A Hammer weighing 3kg strikes the head of a nail with a speed of 2m/s and drives it by 1cm into the wall. find the impulse?
1cm = 0.01m
0.01m= 1/2(10.0)t
t= 0.01m/2.0m s^-1
= 0.002s
Accelaration = -10.0m/s/0.002s
= -5000m/s^2
Impulse =change in momentum
=M(v-u)
=3kg (0-2m/s)
=-6kg m/s
Impulse = M*V = 3 * 2 = 6
A hammer weighing 3kg strikes the head of A nail with a speed of 2mper sec drives by 1cm into the wall the impulse imparted to the wall is
To find the impulse, we can use the formula:
Impulse = Force × Time
We can calculate the force using Newton's second law:
Force = Mass × Acceleration
First, let's calculate the acceleration of the nail. Given that the nail moves 1cm into the wall, we can convert it to meters: 1cm = 0.01m.

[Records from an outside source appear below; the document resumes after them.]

Lemma chash_kept pts hp us rc hp' us' : get_chash_peer now check_down pts hp us = Some (rc, hp', us') -> us_kept us us'.
Proof.
  unfold get_chash_peer. intros (ps & Eg & H)%option_bind_inv. cbv zeta in H. destruct (_ || _).
  - apply option_bind_inv in H as ([[rc1 rrp] us1] & E & H). injection H as _ _ <-. by apply round_robin_kept in E.
  - apply option_bind_inv in H as ([[[r hash] tries] l] & E & H). apply ring_loop_kept in E.
    assert (Hk : us_kept us (set_group (hp_rrp hp) us (ps <| rr_list := l |>))) by (eapply set_group_kept; [exact Eg|by apply kept_list]).
    destruct r as [p|]; [by injection H as _ _ <-|].
    apply option_bind_inv in H as ([[rc1 rrp] us1] & E' & H). injection H as _ _ <-. apply round_robin_kept in E'. by etransitivity.
Qed.

Lemma random_kept loop rp us rc rp' us' : random_get now check_down loop rp us = Some (rc, rp', us') -> us_kept us us'.
Proof.
  unfold random_get. intros (ps & Eg & H)%option_bind_inv. cbv zeta in H. destruct (_ || _).
  - apply option_bind_inv in H as ([[rc1 rrp] us1] & E & H). injection H as _ _ <-. by apply round_robin_kept in E.
  - apply option_bind_inv in H as ([[i|] tries] & _ & H).
    + injection H as _ _ <-. eapply set_group_kept; [exact Eg|apply use_peer_kept].
    + apply option_bind_inv in H as ([[rc1 rrp] us1] & E & H). injection H as _ _ <-. by apply round_robin_kept in E.
Qed.

Lemma get_kept rnd b two run d us rc d' us' : peer_get now check_down rnd b two run d us = Some (Returns (rc, d', us')) -> us_kept us us'.
Proof.
  unfold peer_get. destruct b as [[]|], d as [rrp|hp|iphp|rp]; try done.
  - intros ([[rc1 x] us1] & E & H)%option_bind_inv. injection H as _ _ <-. by apply least_conn_kept in E.
  - intros (o & E & H)%option_bind_inv. destruct o as [[[[rc1 x] us1] lk]|]; [|done]. injection H as _ _ <-. by apply hash_kept in E.
  - intros (pts & _ & H)%option_bind_inv. apply option_bind_inv in H as ([[rc1 x] us1] & E & H). injection H as _ _ <-. by apply chash_kept in E.
  - intros (o & E & H)%option_bind_inv. destruct o as [[[[rc1 x] us1] lk]|]; [|done]. injection H as _ _ <-. by apply ip_hash_kept in E.
  - intros (rs & _ & H)%option_bind_inv. apply option_bind_inv in H as ([[rc1 x] us1] & E & H). injection H as _ _ <-.
    destruct two; by apply random_kept in E.
  - intros ([[rc1 x] us1] & E & H)%option_bind_inv. injection H as _ _ <-. by apply round_robin_kept in E.
Qed.

Lemma free_peer_kept single failed p : same_conf p (free_peer now single failed p).
Proof.
  unfold free_peer. destruct single, failed; [by split..| |].
  - cbv zeta. match goal with |- context [negb (max_fails ?x =? 0)] => change (max_fails x) with (max_fails p) end.
    destruct (negb (max_fails p =? 0)); match goal with |- context [if ?b then _ else _] => destruct b end; by split.
  - destruct (accessed p <? rr_checked p); by split.
Qed.
(** * cn-oam: the catalog client and the page around it, embedded from the
      JavaScript sources.

    - [frontend/src/lib/catalog.js]  : [initCatalog], [searchCatalog],
      [getItem], [getCatalogStats] (DuckDB-WASM over a remote GeoParquet
      file);
    - [frontend/src/App.jsx]         : [runSearch], its debounce effect, the
      selection of a feature and the completion of an upload;
    - [frontend/src/components/UploadModal.jsx] : the drop zone, the form
      and its submission, [pollStatus];
    - [frontend/src/components/Sidebar.jsx]     : the filter controls;
    - [frontend/src/components/Map.jsx]         : the click on the map.

    Modelling conventions.
    - Strings are [string].  The case mappings of the browser
      ([String.prototype.toLowerCase]) and of the engine ([LOWER]) follow
      Unicode tables that are no part of the source: they are parameters
      ([Class Casing]) of which nothing is assumed.
    - DOUBLE columns and JavaScript numbers used in comparisons are finite
      doubles, represented by their exact rational value ([Q]); comparison of
      finite doubles is exact, so [Qle_bool] is the comparison of the code.
    - TIMESTAMP columns are integers (microseconds since the epoch, [Z]).
    - The SQL text assembled by [searchCatalog] is represented by the list of
      conditions it pushes, each carrying the parameter bound to its [?];
      the engine's evaluation of that text (WHERE, LIKE, ORDER BY, LIMIT) is
      modelled in [Module Sql].
    - Promises live in a heap indexed by allocation order. *)

From Stdlib Require Import ZArith QArith Ascii String List Bool Lia.
From Stdlib Require Import Sorting.Sorted Sorting.Permutation.
From Stdlib Require Import DecimalString.
From stdpp Require Import base option list gmap.
Import ListNotations.

Local Open Scope string_scope.
Local Open Scope list_scope.

(* ===================================================================== *)
(** * JavaScript values and helpers                                       *)
(* ===================================================================== *)

Module JS.

(** What a promise or an awaited call ends with. *)
Inductive outcome (A : Type) : Type :=
| Resolved (a : A)
| Rejected (e : string).
Arguments Resolved {A} a.
Arguments Rejected {A} e.

(** State of a promise object. *)
Inductive pstate : Type :=
| Pending
| Fulfilled
| Failed (e : string).

(** The values a feature property can hold. *)
Inductive value : Type :=
| VNull
| VNumber (n : Q)
| VBigInt (z : Z).

Definition is_number (v : value) : bool :=
  match v with VNumber _ => true | _ => false end.

Definition is_bigint (v : value) : bool :=
  match v with VBigInt _ => true | _ => false end.

(** Truthiness of a string: only the empty string is falsy. *)
Definition truthy_string (s : string) : bool :=
  negb (String.eqb s "").

(** Truthiness of a nullable number: [null] and [0] are falsy. *)
Definition truthy_number (n : option Q) : bool :=
  match n with
  | None => false
  | Some q => negb (Qeq_bool q 0)
  end.

(** [x || d] on a nullable string. *)
Definition or_default (x : option string) (d : string) : string :=
  match x with
  | Some s => if truthy_string s then s else d
  | None => d
  end.

(** [c.toLowerCase()] on one ASCII character. *)
Definition lower_ascii (c : ascii) : ascii :=
  let n := N_of_ascii c in
  if ((65 <=? n) && (n <=? 90))%N then ascii_of_N (n + 32) else c.

(** The letters A to Z of [s] lowered, every other character kept: what
    the flag [i] of a regular expression without the flag [u] does to the
    ASCII letters of a pattern, and what every lower-casing does to a
    text made of ASCII characters only. *)
Fixpoint fold_ascii (s : string) : string :=
  match s with
  | EmptyString => EmptyString
  | String c s' => String (lower_ascii c) (fold_ascii s')
  end.

(** The two lower-casings the search goes through: [toLowerCase] is
    [String.prototype.toLowerCase] of the browser, applied to the filter
    values, and [lower_text] is the engine's [LOWER] on a VARCHAR value,
    applied to the columns.  Both follow the Unicode tables of their
    libraries; nothing is assumed of either, nor that they agree. *)
Class Casing : Type := mkCasing {
  toLowerCase : string -> string;
  lower_text : string -> string
}.
(** * The PromptDj playback engine of [index.tsx]

    A shallow embedding of the session and playback engine of the
    [PromptDj] element: the [throttle] helper, the connection life cycle
    ([connectToSession]), the inbound message dispatch ([onmessage],
    [onerror], [onclose]), the audio scheduling on the device clock, the
    playback state machine and the two throttled control channels
    ([setSessionPrompts], [updateSettings]).

    Modelling conventions.
    - The fields of the element are the fields of the record [PromptDj].
      The private variable [lastCall] captured by each of the two closures
      built by [throttle] is a field of that record too.
    - JavaScript numbers that carry times and weights are rationals ([Q]);
      [Date.now()] is an integer number of milliseconds ([Z]).
    - A handler is a computation in the monad [M]: it threads the element,
      appends to a log of the calls made on the external collaborators
      (session, audio graph, toast, console, timers) and may throw.
    - Every handler runs to completion before the next event is handled:
      an awaited call is answered where it is made. What the outside world
      answers (does the call throw, which session is returned, how long the
      decoded buffer lasts) is read from an [Env] supplied with the event.
    - The JavaScript [Map] of prompts is an association list in insertion
      order, the [Set] of filtered texts is a [gset string]. *)

From Stdlib Require Import QArith Qround Qminmax ZArith String List Lqa.
From stdpp Require Import base strings gmap list pretty.

Local Open Scope Z_scope.

(** ** Data model *)

Record Prompt := mkPrompt {
  promptId : string;
  color : string;
  text : string;
  weight : Q
}.

Inductive PlaybackState := stopped | playing | loading | paused.

Global Instance PlaybackState_eq_dec : EqDecision PlaybackState.
Proof. solve_decision. Defined.

(** [AudioContext.state] *)
Inductive AudioContextState := suspended | running | closed.

Global Instance AudioContextState_eq_dec : EqDecision AudioContextState.
Proof. solve_decision. Defined.

(** The optional fields of [LiveMusicGenerationConfig]; [None] is a field
    that is absent (or [undefined]). *)
Record LiveMusicGenerationConfig := mkConfig {
  temperature : option Q;
  topK : option Q;
  guidance : option Q;
  seed : option Q;
  bpm : option Q;
  density : option Q;
  brightness : option Q;
  scale : option string;
  muteBass : option bool;
  muteDrums : option bool;
  onlyBassAndDrums : option bool
}.
(** * yychat-server: the channel registry and the message relay

    A shallow embedding of [src/index.ts] (the [Channels] class, the HTTP
    routes and the WebSocket [/messages] route) and of the minimal variant of
    the same server in the second source file, which keeps the registry in
    two module-level variables and validates less.

    JavaScript runs every handler to completion on one thread, so a handler
    is a function from the state before it to its result and the state after.
    An exception is a [Throw] result; state written before the [throw] stays
    written. *)

From Stdlib Require Import ZArith NArith List Sorted Bool Lia String Ascii.
Import ListNotations.
Local Open Scope Z_scope.

(** ** JavaScript values *)

(** A JS string is a sequence of UTF-16 code units; [s.length] is the length
    of that sequence and [===] compares the sequences. *)
Definition code_unit : Type := N.
Definition jsstring : Type := list code_unit.

(** The string literal of the source, for literals made of ASCII characters. *)
Definition lit (s : string) : jsstring :=
  map N_of_ascii (list_ascii_of_string s).

Fixpoint jsstring_eqb (a b : jsstring) : bool :=
  match a, b with
  | [], [] => true
  | x :: a', y :: b' => N.eqb x y && jsstring_eqb a' b'
  | _, _ => false
  end.
(** * MufflerManOS: the analytics engine, its stores and the realtime broadcaster

    A shallow embedding of [src/modules/analytics/analytics.ts] (class
    [AnalyticsModule]) and of the broadcast loop of [MufflerManOS.setupWebSockets]
    in the server entry point, with the properties of the cache, the report and
    dashboard stores, the alert check and the broadcast tick.

    After them come the other stores of the shop and what the server does with
    them: [CustomersModule] (customers, vehicles, service records and
    appointments), [InventoryModule] (items, stock transactions, suppliers and
    purchase orders), and the diagnostics, assignments and VR routes of
    [MufflerManOS.setupRoutes] with the modules behind them.

    Conventions of the embedding:
    - a JavaScript [number] is a binary64 float ([PrimFloat.float]); a [Date] is
      its [getTime()] value, an integer number of milliseconds ([Z]);
    - [Date.now()], [new Date()] and [Math.random()] read an environment [Env]
      that holds an oracle for each and the number of reads made so far;
    - an [async] method is a computation [Eff St A]: a function from the state to
      an outcome (a value or a thrown [Error]) and the state it leaves.  A thrown
      error keeps the state reached, as in JavaScript;
    - a call runs to its end before the next one starts: the interleaving of
      concurrent requests at an [await] is not modelled;
    - a [Map] keeps its keys in insertion order ([JSMap]) where the code
      enumerates it; the cache, which is only looked up, is a [gmap]. *)

From Stdlib Require Import ZArith String Ascii List Lia PrimFloat Uint63.
From stdpp Require Import base gmap strings list sorting pretty.

Set Warnings "-inexact-float".

Open Scope string_scope.
Open Scope Z_scope.

(** ** Computations with state and exceptions *)

(** [throw new Error(message)] *)
Inductive JsError : Type :=
| Error (message : string).

Inductive Outcome (A : Type) : Type :=
| Ok (value : A)
| Throw (error : JsError).

Arguments Ok {A} value.
Arguments Throw {A} error.

Definition Eff (St A : Type) : Type := St -> Outcome A * St.

Definition ret {St A} (a : A) : Eff St A := fun s => (Ok a, s).

Definition throw {St A} (e : JsError) : Eff St A := fun s => (Throw e, s).

Definition bind {St A B} (m : Eff St A) (k : A -> Eff St B) : Eff St B :=
  fun s =>
    match m s with
    | (Ok a, s') => k a s'
    | (Throw e, s') => (Throw e, s')
    end.

(** [try { body } catch (error) { handler }] *)
Definition tryCatch {St A} (body : Eff St A) (handler : JsError -> Eff St A) : Eff St A :=
  fun s =>
    match body s with
    | (Ok a, s') => (Ok a, s')
    | (Throw e, s') => handler e s'
    end.
(** * Further properties of the handlers *)

(** ** The pending operation and its challenge *)

(** X1. Without a logged-in session no finance route acts: staging,
    confirmation, cancellation, resend and the three views all answer with
    the redirect to the login page, and the world stays as it was. *)
Theorem finance_routes_require_login e m form account_id w :
  truthy (s_user_id (session w)) = None ->
  create_account e form w = (flash_redirect LoginRequired auth_login, w) /\
  transfer_internal e form w = (flash_redirect LoginRequired auth_login, w) /\
  transfer_external e form w = (flash_redirect LoginRequired auth_login, w) /\
  confirmar_operacion e m form w = (flash_redirect LoginRequired auth_login, w) /\
  cancelar_operacion w = (flash_redirect LoginRequired auth_login, w) /\
  reenviar_otp_operacion e w = (flash_redirect LoginRequired auth_login, w) /\
  dashboard w = Answered (flash_redirect LoginRequired auth_login) /\
  gestion w = Answered (flash_redirect LoginRequired auth_login) /\
  movimientos account_id w = Answered (flash_redirect LoginRequired auth_login).
Proof.
  intros H.
  unfold create_account, transfer_internal, transfer_external, confirmar_operacion,
    cancelar_operacion, reenviar_otp_operacion, dashboard, gestion, movimientos,
    login_required, login_required_view.
  rewrite H. repeat split; reflexivity.
Qed.

(** A session that never logged in. *)
Lemma finance_routes_require_login_witness :
  let w := mkWorld base_db [] empty_session in
  let e := at_time 0 0 in
  let form := transfer_form "1" "2" "30.00" in
  create_account e form w = (flash_redirect LoginRequired auth_login, w) /\
  transfer_internal e form w = (flash_redirect LoginRequired auth_login, w) /\
  transfer_external e form w = (flash_redirect LoginRequired auth_login, w) /\
  confirmar_operacion e POST form w = (flash_redirect LoginRequired auth_login, w) /\
  cancelar_operacion w = (flash_redirect LoginRequired auth_login, w) /\
  reenviar_otp_operacion e w = (flash_redirect LoginRequired auth_login, w) /\
  dashboard w = Answered (flash_redirect LoginRequired auth_login) /\
  gestion w = Answered (flash_redirect LoginRequired auth_login) /\
  movimientos 1 w = Answered (flash_redirect LoginRequired auth_login).
Proof.
  apply (finance_routes_require_login (at_time 0 0) POST (transfer_form "1" "2" "30.00") 1
           (mkWorld base_db [] empty_session)).
  reflexivity.
Defined.

(** X2. A confirmation needs both the pending operation and the id of its
    challenge in the session; when either is missing, a GET as well as a
    POST is answered with NoPendingOperation and nothing changes.  A
    resend without a pending operation issues no challenge. *)
Theorem nothing_pending_nothing_confirmed e m form w :
  truthy (s_user_id (session w)) <> None ->
  s_pending_operation (session w) = None \/
  truthy (s_pending_operation_otp_id (session w)) = None ->
  confirmar_operacion e m form w = (flash_redirect NoPendingOperation finance_gestion, w) /\
  (s_pending_operation (session w) = None ->
   reenviar_otp_operacion e w = (flash_redirect NoPendingToResend finance_gestion, w)).
Proof.
  intros Hlog H. unfold confirmar_operacion, reenviar_otp_operacion, login_required.
  destruct (truthy (s_user_id (session w))); [|contradiction]. split.
  - destruct H as [-> | ->]; [reflexivity|].
    destruct (s_pending_operation (session w)); reflexivity.
  - intros ->. reflexivity.
Qed.

(** Ana is logged in and has staged nothing. *)
Lemma nothing_pending_nothing_confirmed_witness :
  confirmar_operacion (at_time 0 0) POST (code_form "000123") base =
    (flash_redirect NoPendingOperation finance_gestion, base) /\
  (s_pending_operation (session base) = None ->
   reenviar_otp_operacion (at_time 0 0) base =
     (flash_redirect NoPendingToResend finance_gestion, base)).
Proof.
  apply (nothing_pending_nothing_confirmed (at_time 0 0) POST (code_form "000123") base).
  - vm_compute. discriminate.
  - left. reflexivity.
Defined.
(** * Felix agent: message dispatch and endpoint resynchronisation

    A shallow embedding of [calico/felix/felix.py] (class [FelixAgent]) and
    the properties of its resynchronisation state machine.

    The Python object is modelled by the record [FelixAgent]; the parts of the
    host it talks to (sockets, packet filter, wall clock, uuid source) by the
    record [Host].  Methods are computations in a state-and-exception monad
    over both.  Calls that leave the agent are also recorded, in order, in
    [effects], so that "f is called" can be stated.

    Conventions:
    - [log.warning] and [log.error] are recorded as effects; [log.debug] and
      [log.info] are not.
    - An endpoint object is referred to by its key in the registry; mutating
      the object is an [alter] (or [fmap]) on the registry.
    - [self.endpoints.values()] is visited in the order of [map_to_list], a
      set in the order of [elements]; no property depends on the order.
      Where the order shows in the state, in [resync_acls], it is a
      parameter of the method.
    - [time.time()] reads the field [clock] of the host, which each poll
      sets; within one iteration of the loop the clock stands still.
    - Floats are rationals and their arithmetic is exact.  The wall-clock
      times of the examples are whole numbers of seconds, on which the float
      operations of the code are exact too; the general theorem about the
      periodic check is stated for times at which rounding cannot turn the
      comparison.
    - The classes [Endpoint], [Socket], [Message], [Config] and the module
      [futils] are imported by [felix.py] from other files; what is used of
      them is modelled from their description and marked as such. *)

From Stdlib Require Import ZArith QArith.
From stdpp Require Import base gmap sets list strings pretty.

Open Scope Z_scope.
Set Warnings "-register-all,-clear-no-such-hyp".

(** ** Message values *)

(** Python values that travel in [message.fields].  Python integers are
    unbounded ([Z]); floats are only used for timestamps and are modelled by
    rationals. *)
Inductive value :=
| VNone
| VBool (b : bool)
| VInt (n : Z)
| VFloat (q : Q)
| VStr (s : string)
| VList (l : list value)
| VDict (d : list (string * value)).

(** Python truth value of an object ([if x], [not x], [x and y]). *)
Definition truthy (v : value) : bool :=
  match v with
  | VNone => false
  | VBool b => b
  | VInt n => negb (n =? 0)
  | VFloat q => negb (Qeq_bool q 0)
  | VStr s => negb (bool_decide (s = ""))
  | VList l => negb (bool_decide (length l = 0%nat))
  | VDict d => negb (bool_decide (length d = 0%nat))
  end.

(** [v == s] for a string [s]. *)
Definition eq_str (v : value) (s : string) : bool :=
  match v with
  | VStr t => bool_decide (t = s)
  | _ => false
  end.

(** [v == n] for an integer [n]; Python compares numbers across types. *)
Definition eq_int (v : value) (n : Z) : bool :=
  match v with
  | VBool b => (if b then 1 else 0) =? n
  | VInt m => m =? n
  | VFloat q => Qeq_bool q (inject_Z n)
  | _ => false
  end.

Definition is_none (v : value) : bool :=
  match v with VNone => true | _ => false end.

(** [v == o] where [o] is [None] or a string. *)
Definition eq_opt_str (v : value) (o : option string) : bool :=
  match o with
  | None => is_none v
  | Some s => eq_str v s
  end.

(** [v == o] where [o] is [None] or an integer. *)
Definition eq_opt_int (v : value) (o : option Z) : bool :=
  match o with
  | None => is_none v
  | Some n => eq_int v n
  end.

Definition is_ascii (s : string) : bool :=
  forallb (λ c, (Ascii.nat_of_ascii c <? 128)%nat) (String.list_ascii_of_string s).

Definition chars (s : string) : list value :=
  (λ c, VStr (String c EmptyString)) <$> String.list_ascii_of_string s.

(** ** Exceptions and the monad *)

Inductive exn :=
| KeyError
| TypeError
| AttributeError
| UnicodeError
| AssertionError.

Inductive result (A : Type) :=
| Ok (a : A)
| Raise (e : exn).
Arguments Ok {A} a.
Arguments Raise {A} e.

(** ** Messages, sockets, endpoints *)

(** The message type tags of [Message] that the dispatch table knows;
    [TYPE_OTHER] stands for any tag that is not a key of [self.handlers]. *)
Inductive MessageType :=
| TYPE_HEARTBEAT
| TYPE_EP_CR
| TYPE_EP_UP
| TYPE_EP_RM
| TYPE_RESYNC
| TYPE_GET_ACL
| TYPE_ACL_UPD
| TYPE_OTHER (tag : string).

(** [Message(type, fields)]; [endpoint_id] is the attribute that ACLUPDATE
    publications carry (the subscription topic). *)
Record Message := mkMessage {
  type : MessageType;
  fields : gmap string value;
  endpoint_id : option string;
}.

Definition new_Message (t : MessageType) (f : gmap string value) : Message :=
  {| type := t; fields := f; endpoint_id := None |}.

Inductive SocketType :=
| TYPE_EP_REQ
| TYPE_EP_REP
| TYPE_ACL_REQ
| TYPE_ACL_SUB.

Global Instance SocketType_eq_dec : EqDecision SocketType.
Proof. solve_decision. Defined.

(** Modelled from the spec: the constants [Socket.EP_TYPES],
    [Socket.ACL_TYPES] and [Socket.REQUEST_TYPES] of the socket class, which
    is not part of this file.  EP_REQ and EP_REP talk to the plugin, ACL_REQ
    and ACL_SUB to the ACL manager; the two REQ roles are the request types. *)
Definition EP_TYPES : list SocketType := [TYPE_EP_REQ; TYPE_EP_REP].
Definition ACL_TYPES : list SocketType := [TYPE_ACL_REQ; TYPE_ACL_SUB].
Definition REQUEST_TYPES : list SocketType := [TYPE_EP_REQ; TYPE_ACL_REQ].

(** Modelled from the spec: the socket object; of its state the agent reads
    [request_outstanding] ([timed_out] is an input of each loop iteration). *)
Record Socket := mkSocket {
  request_outstanding : bool;
}.

(** [self.sockets], the dictionary with one socket per type. *)
Record Sockets := mkSockets {
  ep_req : Socket;
  ep_rep : Socket;
  acl_req : Socket;
  acl_sub : Socket;
}.

Definition sockets_get (t : SocketType) (s : Sockets) : Socket :=
  match t with
  | TYPE_EP_REQ => ep_req s
  | TYPE_EP_REP => ep_rep s
  | TYPE_ACL_REQ => acl_req s
  | TYPE_ACL_SUB => acl_sub s
  end.

Definition sockets_set (t : SocketType) (x : Socket) (s : Sockets) : Sockets :=
  match t with
  | TYPE_EP_REQ => mkSockets x (ep_rep s) (acl_req s) (acl_sub s)
  | TYPE_EP_REP => mkSockets (ep_req s) x (acl_req s) (acl_sub s)
  | TYPE_ACL_REQ => mkSockets (ep_req s) (ep_rep s) x (acl_sub s)
  | TYPE_ACL_SUB => mkSockets (ep_req s) (ep_rep s) (acl_req s) x
  end.

(** Modelled from the spec: the endpoint object (class [Endpoint] is not part
    of this file).  [ep_id] is the identifier it was created with, [suffix]
    the name of its rule chains.  [addresses] is the set built from
    [Address(addr)] for each item of [addrs], kept as the list of the items. *)
Record Endpoint := mkEndpoint {
  ep_id : string;
  suffix : string;
  mac : value;
  addresses : list value;
  pending_resync : bool;
  need_acls : bool;
}.

Definition set_pending_resync (b : bool) (ep : Endpoint) : Endpoint :=
  mkEndpoint (ep_id ep) (suffix ep) (mac ep) (addresses ep) b (need_acls ep).

Definition set_need_acls (b : bool) (ep : Endpoint) : Endpoint :=
  mkEndpoint (ep_id ep) (suffix ep) (mac ep) (addresses ep) (pending_resync ep) b.

Definition set_addresses (a : list value) (ep : Endpoint) : Endpoint :=
  mkEndpoint (ep_id ep) (suffix ep) (mac ep) a (pending_resync ep) (need_acls ep).

Definition set_mac (m : value) (ep : Endpoint) : Endpoint :=
  mkEndpoint (ep_id ep) (suffix ep) m (addresses ep) (pending_resync ep) (need_acls ep).

(** ** Calls that leave the agent *)

Inductive LogLevel := WARNING | ERROR.

Inductive Effect :=
| Send (t : SocketType) (m : Message)
| SUBSCRIBE (topic : string)
| UNSUBSCRIBE (topic : string)
| Ep_remove (id : string)
| Ep_program_endpoint (id : string)
| Ep_update_acls (id : string) (acls : value)
| Futils_list_eps_with_rules
| Futils_del_rules (id : string)
| Futils_set_global_rules
| Sock_receive (t : SocketType)
| Sock_close (t : SocketType)
| Sock_communicate (t : SocketType)
| Log (l : LogLevel).

(** ** State *)

Record FelixAgent := mkFelixAgent {
  hostname : string;
  sockets : Sockets;
  endpoints : gmap string Endpoint;
  resync_id : option string;
  resync_recd : option Z;
  resync_expected : value;
  resync_time : option Q;
  endpoint_queue : list Message;
  acl_queue : list Message;
}.

(** What the agent acts on: the wall clock read by [time.time()] (seconds),
    the number of uuids drawn so far, the topics the SUB socket is subscribed
    to, the endpoint suffixes that have rule chains in the packet filter, and
    the calls made so far (oldest first). *)
Record Host := mkHost {
  clock : Q;
  uuid_draws : nat;
  subscribed : gset string;
  rule_chains : gset string;
  effects : list Effect;
}.

Record State := mkState {
  agent : FelixAgent;
  host : Host;
}.

Definition set_sockets (x : Sockets) (a : FelixAgent) : FelixAgent :=
  mkFelixAgent (hostname a) x (endpoints a) (resync_id a) (resync_recd a)
    (resync_expected a) (resync_time a) (endpoint_queue a) (acl_queue a).

Definition set_endpoints (x : gmap string Endpoint) (a : FelixAgent) : FelixAgent :=
  mkFelixAgent (hostname a) (sockets a) x (resync_id a) (resync_recd a)
    (resync_expected a) (resync_time a) (endpoint_queue a) (acl_queue a).

Definition set_resync_id (x : option string) (a : FelixAgent) : FelixAgent :=
  mkFelixAgent (hostname a) (sockets a) (endpoints a) x (resync_recd a)
    (resync_expected a) (resync_time a) (endpoint_queue a) (acl_queue a).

We can use the kinematic equation to calculate the acceleration:
v^2 = u^2 + 2as
Where:
v = final velocity (0m/s since the nail comes to a stop)
u = initial velocity (2m/s)
a = acceleration
s = displacement (0.01m)
Rearranging the equation:
a = (v^2 - u^2) / (2s)
a = (0 - (2^2)) / (2 * 0.01)
a = -4 / 0.02
a = -200 m/s^2
Since the acceleration is negative, it indicates that the hammer is slowing down the nail.
Now we have the acceleration, we can calculate the force:
Force = Mass × Acceleration
Given that the hammer has a mass of 3kg, we can substitute the values:
Force = 3kg × (-200 m/s^2)
Force = -600 N
The negative sign indicates that the force acts in the opposite direction of the hammer's motion.
So the force applied to the nail is -600 Newtons.
Next, we need to calculate the time taken for the nail to come to a stop. Since no time is provided in the question, we need to use another equation:
v = u + at
Where:
v = final velocity (0m/s)
u = initial velocity (2m/s)
a = acceleration (-200 m/s^2)
t = time (unknown)
0 = 2 + (-200) × t
-2 = -200t
t = (-2) / (-200)
t = 0.01s
Therefore, the time taken for the nail to come to a stop is 0.01 seconds.
Now we can calculate the impulse:
Impulse = Force × Time
Substituting the values we obtained:
Impulse = -600 N × 0.01 s
Impulse = -6 N·s
Therefore, the impulse applied to the nail is -6 Newton-seconds.